I was lying in bed curled up in a ball, unable to do much more than glance around the room, trapped in my own head.

I wasn’t physically ill. I wasn’t coping with some great loss or catastrophe in my life. I admittedly didn’t even have that much to be upset about. But that didn’t change the fact that I was here – internally caving to the throes of life that all of us deal with.

I won’t bore you with the details, but a string of things occurring in my professional and personal life had left me mentally and emotionally paralyzed, unable to do anything other than retreat to my bed for the majority of this particular weekday.

I hesitate to use the word depressed, because there are people that have clinical depression deeper than I can even fathom, but that’s what it was a form of – depression brought upon by a string of setbacks. As the saying goes, when it rains it pours, and it was pouring in my world.

Staring at the ceiling trying to process what was going on in my life, I was at a loss for what to do next, at a loss for how to claw my way out of another low point of life.

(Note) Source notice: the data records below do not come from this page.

(** * industrial_moveit: distance queries of the collision detectors

    A shallow embedding of

    - [industrial_collision_detection/src/collision_detection/collision_common.cpp]
      ([getDistanceInfo], [DistanceRequest::enableGroup],
      [distanceDetailedCallback]) and
    - [moveit_experimental/distance_field/src/collision_robot_openvdb.cpp]
      (the link classification of the constructor, the sphere fitting,
      [distanceSelf] and [distanceSelfHelper]),

    followed by the properties of the specification that were checked
    against it.

    Conventions.  A [const LinkModel*] is modelled by the link's name (names
    are unique inside one robot model).  A [std::vector] is a [list] whose
    [push_back] appends at the end.  A [std::map<std::string, T>] is a
    [gmap string T].  The [double]s of [collision_common.cpp] are only ever
    compared, so they are rationals; the [float]s of the distance-field code
    are normalised as well, which needs square roots, so they are real
    numbers (no rounding is modelled in either case).  External collaborators
    (FCL, the OpenVDB grids, the kinematic model) appear as records of
    functions and as function arguments; the few library functions whose
    definition matters (the two [normalize]s, the central-difference
    gradient) are written out. *)

From Stdlib Require Import QArith Reals Lra Lia.
From stdpp Require Import base list strings gmap sorting.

But being a writer that focuses on the mindset and habits that allow us to create our best selves, I knew the answers were at my fingertips. I just needed to dig in and apply them. So I set out to do what I’ve done so many times in my life – simplify the situation and execute on the solution. Here’s how I did it.

  1. Focus on Strengths All of us are good at some things, and not good at others. This was a moment in time where I needed to get back to focusing on my strengths. When you’re in a depressed state, any minor thing can set off a string of emotions and reactions. You’re frustrated, on edge, and sad. Doing things that are a struggle for you can result in deepening that state. Instead of pushing myself in areas that I struggle with, for the next two weeks following my bed-ridden day I only did things I was good at and that came easy to me. More on this in point #2.
  2. Help Others My outlet to do these things was other people. I gave hours and hours and hours of my time away to others, using my strengths to help others in the areas they weren’t as strong in. I joined the board of directors of a company I deeply admire. I spent a day with a founder helping to craft a management strategy. I spent a day with another founder helping to craft a sales strategy. I picked up the pen and wrote what you’re reading right now.

In effect, I just kept giving myself minor rewards by doing things I knew I was good at. When you do things you’re good at, you naturally receive the egoic reward of success. Couple it with giving that thing away for free to others, and you double dip into the tub of happiness by also receiving the egoic reward of giving.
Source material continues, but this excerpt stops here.